From the records below, extract only the lines running from the line with "let axis v lo" to the line with "let nsize := mkVec2", both lines included, reproducing them exactly.

==================================================

(** A tiled window that asks for the size of its monitor: the request, with the
    geometry of the monitor if the window is promoted. *)
Definition configure_promote (c : ConfigureRequest) (candidate : bool)
    : M R (bool * ConfigureRequest) :=
  if negb (candidate && has_bit (cr_mask c) SIZE_BITS) then ret (false, c)
  else
    d <- cget (λ s, evaluate_fullscreen_like_request s (cr_window c)
                      (mkVec2 (cr_width c) (cr_height c)) true) ;;
    if negb (fd_promote d) then ret (false, c)
    else
      dispatch_ (SetWindowBorderless (cr_window c) true) ;;
      post_event RaiseDocks ;;
      ret (true, c <| cr_x := to_i16 (std_clamp (x (fd_pos d)) (-32768) 32767) |>
                   <| cr_y := to_i16 (std_clamp (y (fd_pos d)) (-32768) 32767) |>
                   <| cr_width := to_u16 (Z.min (x (fd_size d)) 65535) |>
                   <| cr_height := to_u16 (Z.min (y (fd_size d)) 65535) |>
                   <| cr_mask ::= λ m, Z.lor m (Z.lor POS_BITS SIZE_BITS) |>).

Definition notify_current_geometry (win : Z) (p : addr) : M R unit :=
  with_x11_window win (λ q,
    w <- fld p (λ w, w) ;;
    xw_send_configure_notify q (x (pos w)) (y (pos w)) (x (size w)) (y (size w)) (border_width w)).

(** The position a fixed-size window is kept at, on its monitor. *)
Definition keep_on_monitor (m : Monitor) (np nsize : Vec2) : Vec2 :=
  let axis v lo len n := std_clamp v lo (Z.max lo (lo + len - n)) in
  mkVec2 (axis (x np) (x (mon_pos m)) (x (mon_size m)) (x nsize))
         (axis (y np) (y (mon_pos m)) (y (mon_size m)) (y nsize)).

(** The geometry of a request a window may make for itself. *)
Definition configure_accept (c : ConfigureRequest) (borderless_fs static_gravity : bool) (p : addr)
    : M R unit :=
  w <- fld p (λ w, w) ;;
  let pick flag a b := if has_bit (cr_mask c) flag then a else b in
  let nsize := mkVec2 (pick XCB_CONFIG_WINDOW_WIDTH (cr_width c) (x (size w)))
                      (pick XCB_CONFIG_WINDOW_HEIGHT (cr_height c) (y (size w))) in
  let out_bw := pick XCB_CONFIG_WINDOW_BORDER_WIDTH (cr_border_width c) (border_width w) in
  let shift := if static_gravity && (0 <? out_bw) then out_bw else 0 in
  let np := mkVec2 (pick XCB_CONFIG_WINDOW_X (cr_x c) (x (pos w)) - shift)
                   (pick XCB_CONFIG_WINDOW_Y (cr_y c) (y (pos w)) - shift) in
  mon <- cget (λ s, vget (monitors (wsman s))
                      (monitor_of (wsman s) (workspace_of_window (wsman s) (cr_window c)))) ;;
  let np := if negb borderless_fs && size_locked w && negb (preserve_position w)
            then match mon with Some m => keep_on_monitor m np nsize | None => np end else np in
  dispatch_ (SetWindowGeometry (cr_window c) np nsize) ;;
  (if borderless_fs then dispatch_ ReconcileNow else ret tt) ;;
  with_x11_window (cr_window c) (λ q,
    xw_send_configure_notify q (x np + shift) (y np + shift) (x nsize) (y nsize) out_bw).

Definition configure_known (c : ConfigureRequest) (p : addr) : M R unit :=
  w <- fld p (λ w, w) ;;
  let static_gravity := preserve_position w in
  (if has_bit (cr_mask c) XCB_CONFIG_WINDOW_BORDER_WIDTH && negb (borderless w) &&
      negb (is_self_managed w)
   then dispatch_ (SetWindowBorderWidth (cr_window c) (cr_border_width c)) else ret tt) ;;
  configure_restack c p ;;
  pr <- configure_promote c (negb (floating w) && negb (borderless w) && negb static_gravity) ;;
  let '(borderless_fs, c) := pr in
  if floating w || (borderless w || borderless_fs) || static_gravity then
    pinned <- fld p (λ w, (fullscreen w && negb borderless_fs) ||
                          (borderless w && negb borderless_fs && negb (self_managed w))) ;;
    if (pinned : bool) then notify_current_geometry (cr_window c) p
    else configure_accept c borderless_fs static_gravity p
  else notify_current_geometry (cr_window c) p.

Definition handle_configure_request (c : ConfigureRequest) : M R unit :=
  o <- window_state_any (cr_window c) ;;
  match o with
  | None => configure_unknown c
  | Some p => configure_known c p
  end.

Definition handle_configure_notify (win : Z) (p sz : Vec2) (bw : Z) (override : bool) : M R unit :=
  post_event (ConfigureNotify win p sz) ;;
  o <- window_state_any win ;;
  match o with
  | Some _ => if override then ret tt else dispatch_ (SyncWindowFromConfigureNotify win p sz bw)
  | None => ret tt
  end.

(** ** Input *)

(** [handle_key_event]: a release looks at the next event, and [next] handles it. *)
Definition handle_key_event (next : XEvent → M R unit) (e : KeyEvent) : M R unit :=
  on_core (core_focus_monitor_at_point (ke_root e)) ;;
  if ke_release e then
    o <- query x_poll ;;
    match o with
    | Some ev =>
        let is_repeat := match ev with
                         | XKey k => negb (ke_release k) && (ke_detail k =? ke_detail e) &&
                                     (ke_time k =? ke_time e)
                         | _ => false
                         end in
        (if is_repeat then ret tt else xset (λ b, b <| key_down ::= λ s, s ∖ {[ke_detail e]} |>)) ;;
        next ev
    | None => xset (λ b, b <| key_down ::= λ s, s ∖ {[ke_detail e]} |>)
    end
  else
    down <- xget (λ b, bool_decide (ke_detail e ∈ key_down b)) ;;
    if (down : bool) then ret tt
    else
      xset (λ b, b <| key_down ::= λ s, {[ke_detail e]} ∪ s |>) ;;
      keysym <- on_srv (gets (x_keysym (ke_detail e))) ;;
      post_event (KeyPressEv (ke_state e) (ke_detail e) keysym).

Definition handle_focus_event (out : bool) (event : Z) : M R unit :=
  root <- xget root_window ;;
  if out then xset (λ b, b <| key_down := ∅ |>)
  else if event =? root then ret tt
  else
    o <- cget focused_window_state ;;
    on_window o (λ p,
      sel <- fld p id ;;
      if event =? sel then ret tt else request (XSetInputFocus sel XCB_CURRENT_TIME)).

Definition handle_button_event (e : ButtonEvent) : M R unit :=
  xset (λ b, b <| last_event_time_ := be_time e |> <| last_pointer_ := be_root e |>) ;;
  (if be_release e then ret tt else on_core (core_focus_monitor_at_point (be_root e)) ;; ret tt) ;;
  post_event (ButtonEv (be_event e) (be_root_win e) (be_root e) (be_pos e) (be_time e)
    (be_detail e) (be_state e) (be_release e)).

Definition handle_motion_notify (event : Z) (p : Vec2) (state : Z) : M R unit :=
  xset (λ b, b <| last_pointer_ := p |>) ;;
  root <- xget root_window ;;
  (if event =? root then on_core (core_focus_monitor_at_point p) ;; ret tt else ret tt) ;;
  post_event (MotionEv event p state).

==================================================

**SOLUTION BELOW:**
  let axis v lo len n := std_clamp v lo (Z.max lo (lo + len - n)) in
  mkVec2 (axis (x np) (x (mon_pos m)) (x (mon_size m)) (x nsize))
         (axis (y np) (y (mon_pos m)) (y (mon_size m)) (y nsize)).

(** The geometry of a request a window may make for itself. *)
Definition configure_accept (c : ConfigureRequest) (borderless_fs static_gravity : bool) (p : addr)
    : M R unit :=
  w <- fld p (λ w, w) ;;
  let pick flag a b := if has_bit (cr_mask c) flag then a else b in
  let nsize := mkVec2 (pick XCB_CONFIG_WINDOW_WIDTH (cr_width c) (x (size w)))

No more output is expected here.